* Problem requirements
Track down every line below that holds "repeat" and copy it.

Saved data entries
+ + + + +
(** ** Tactics *)

(** Split every [match]/[if] of the goal or of hypothesis [H]. *)
Ltac split_all := repeat (case_match; simplify_eq/=).

(** Unfold handlers down to a term that computes, then split its branches. *)
Ltac run_handler := repeat (progress (cbn in *) || case_match || simplify_eq).

(** Close goals about booleans that mirror C comparisons. *)
Ltac bool_lia :=
  repeat match goal with
  | H : (_ <? _)%Z = true |- _ => apply Z.ltb_lt in H
  | H : (_ <? _)%Z = false |- _ => apply Z.ltb_ge in H
  | H : (_ <=? _)%Z = true |- _ => apply Z.leb_le in H
  | H : (_ <=? _)%Z = false |- _ => apply Z.leb_gt in H
  | H : (_ =? _)%Z = true |- _ => apply Z.eqb_eq in H
  | H : (_ =? _)%Z = false |- _ => apply Z.eqb_neq in H
  | H : (_ && _)%bool = true |- _ => apply andb_prop in H; destruct H
  end; try lia.

(** ** Bits of a word *)

#[global] Arguments Z.shiftr : simpl never.
#[global] Arguments Z.shiftl : simpl never.
#[global] Arguments uint : simpl never.

(** A byte put below a shifted value: the bitwise or is a sum. *)
Lemma lor_shiftl_add a b n :
  (0 <= n)%Z -> (0 <= b < 2 ^ n)%Z -> Z.lor (Z.shiftl a n) b = (b + Z.shiftl a n)%Z.
Proof.
  intros Hn Hb.
  assert (Z.land (Z.shiftl a n) b = 0)%Z as Hl.
  { apply Z.bits_inj'. intros i Hi. rewrite Z.land_spec, Z.bits_0.
    destruct (Z.lt_ge_cases i n); [by rewrite Z.shiftl_spec_low|].
    rewrite <- (Z.mod_small b (2 ^ n)) by done.
    rewrite Z.mod_pow2_bits_high by lia. by rewrite andb_false_r. }
  rewrite (Z.add_comm b), Z.add_nocarry_lxor, Z.lxor_lor by done. done.
Qed.

Lemma land_shiftl1_eqb w b :
  (0 <= b)%Z -> (Z.land w (Z.shiftl 1 b) =? 0)%Z = negb (Z.testbit w b).
Proof.
  intros Hb. destruct (Z.testbit w b) eqn:E; simpl.
  - apply Z.eqb_neq. intros H0.
    assert (Z.testbit (Z.land w (Z.shiftl 1 b)) b = false) as H1
      by (by rewrite H0, Z.bits_0).
    rewrite Z.land_spec, E, Z.shiftl_spec, Z.sub_diag in H1 by lia. done.
  - apply Z.eqb_eq, Z.bits_inj'. intros n Hn.
    rewrite Z.bits_0, Z.land_spec, Z.shiftl_1_l.
    destruct (decide (n = b)) as [->|Hne]; [by rewrite E|].
    rewrite Z.pow2_bits_false by lia. by rewrite andb_false_r.
Qed.

(** ** Flag words: test, set and clear the bits of a mask *)

Definition flag_isset_v (p flag : Z) : bool := negb (Z.land p flag =? 0)%Z.
Definition flag_set_v (p flag : Z) : Z := Z.lor p flag.
Definition flag_clear_v (p flag : Z) : Z := Z.land p (Z.lnot flag).

Lemma flag_isset_set p f : f <> 0%Z -> (0 <= p)%Z -> (0 <= f)%Z -> flag_isset_v (flag_set_v p f) f = true.
Proof.
  intros Hf Hp Hf0. unfold flag_isset_v, flag_set_v. apply negb_true_iff, Z.eqb_neq. intros H.
  apply Hf. rewrite <- H. apply Z.bits_inj'. intros n Hn. rewrite Z.land_spec, Z.lor_spec.
  by destruct (Z.testbit p n), (Z.testbit f n).
Qed.

Lemma flag_isset_clear p f : flag_isset_v (flag_clear_v p f) f = false.
Proof.
  unfold flag_isset_v, flag_clear_v. apply negb_false_iff, Z.eqb_eq, Z.bits_inj'.
  intros n Hn. rewrite !Z.land_spec, Z.lnot_spec, Z.bits_0 by done.
  by destruct (Z.testbit p n), (Z.testbit f n).
Qed.

Lemma testbit_set w b n :
  (0 <= b)%Z -> (0 <= n)%Z ->
  Z.testbit (Z.lor w (Z.shiftl 1 b)) n = orb (Z.testbit w n) (bool_decide (n = b)).
Proof.
  intros. rewrite Z.lor_spec, Z.shiftl_1_l. case_bool_decide as E.
  - subst. by rewrite Z.pow2_bits_true.
  - by rewrite Z.pow2_bits_false by lia.
Qed.

Lemma testbit_clear w b n :
  (0 <= b)%Z -> (0 <= n)%Z ->
  Z.testbit (Z.land w (Z.lnot (Z.shiftl 1 b))) n
  = andb (Z.testbit w n) (negb (bool_decide (n = b))).
Proof.
  intros. rewrite Z.land_spec, Z.lnot_spec, Z.shiftl_1_l by lia. case_bool_decide as E.
  - subst. by rewrite Z.pow2_bits_true.
  - by rewrite Z.pow2_bits_false by lia.
Qed.

Lemma in_u_lor w a b : (0 <= w)%Z -> in_u w a -> in_u w b -> in_u w (Z.lor a b).
Proof.
  unfold in_u. intros Hw Ha Hb. split; [apply Z.lor_nonneg; lia|].
  destruct (decide (a = 0%Z)) as [->|]; [rewrite Z.lor_0_l; lia|].
  destruct (decide (b = 0%Z)) as [->|]; [rewrite Z.lor_0_r; lia|].
  assert (0 < Z.lor a b)%Z.
  { assert (0 <= Z.lor a b)%Z by (apply Z.lor_nonneg; lia).
    assert (Z.lor a b <> 0)%Z by (rewrite Z.lor_eq_0_iff; lia). lia. }
  apply Z.log2_lt_pow2; [done|]. rewrite Z.log2_lor by lia.
  assert (Z.log2 a < w)%Z by (rewrite <- Z.log2_lt_pow2; lia).
  assert (Z.log2 b < w)%Z by (rewrite <- Z.log2_lt_pow2; lia). lia.
Qed.

Lemma in_u_shiftl1 w b : (0 <= b < w)%Z -> in_u w (Z.shiftl 1 b).
Proof.
  intros. unfold in_u. rewrite Z.shiftl_1_l. split; [lia|].
  apply Z.pow_lt_mono_r; lia.
Qed.

Lemma in_u_land_l w a b : (0 <= w)%Z -> in_u w a -> in_u w (Z.land a b).
Proof.
  intros Hw [H0 H1]. assert (0 <= Z.land a b)%Z as H2 by (apply Z.land_nonneg; lia).
  split; [done|]. destruct (decide (Z.land a b = 0)%Z) as [->|]; [lia|].
  apply Z.log2_lt_pow2; [lia|].
  destruct (decide (a = 0%Z)) as [->|]; [by rewrite Z.land_0_l in *|].
  apply Z.le_lt_trans with (Z.log2 a); [|rewrite <- Z.log2_lt_pow2; lia].
  apply Z.log2_le_mono.
  destruct (Z.le_gt_cases (Z.land a b) a); [done|exfalso].
  assert (Z.ldiff (Z.land a b) a = 0)%Z as Hd.
  { apply Z.bits_inj'. intros k Hk. rewrite Z.ldiff_spec, Z.land_spec, Z.bits_0.
    by destruct (Z.testbit a k), (Z.testbit b k). }
  apply Z.ldiff_le in Hd; lia.
Qed.

(** ** Lists *)

(** Two elements of a list with the same value of a function that tells its
    elements apart are one. *)
Lemma NoDup_fmap_eq {A B} (f : A -> B) (l : list A) x y : NoDup (f <$> l) -> x ∈ l -> y ∈ l -> f x = f y -> x = y.
Proof.
  induction l as [|z l IH]; intros Hnd Hx Hy E; [by apply not_elem_of_nil in Hx|]. apply list.NoDup_cons in Hnd as [Hz Hnd].
  apply elem_of_cons in Hx as [->|Hx], Hy as [->|Hy]; try done; [| |by apply IH]; destruct Hz; [rewrite E|rewrite <- E]; by apply list_elem_of_fmap_2.
Qed.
+ + + + +
* Response
Ltac split_all := repeat (case_match; simplify_eq/=).
Ltac run_handler := repeat (progress (cbn in *) || case_match || simplify_eq).
  repeat match goal with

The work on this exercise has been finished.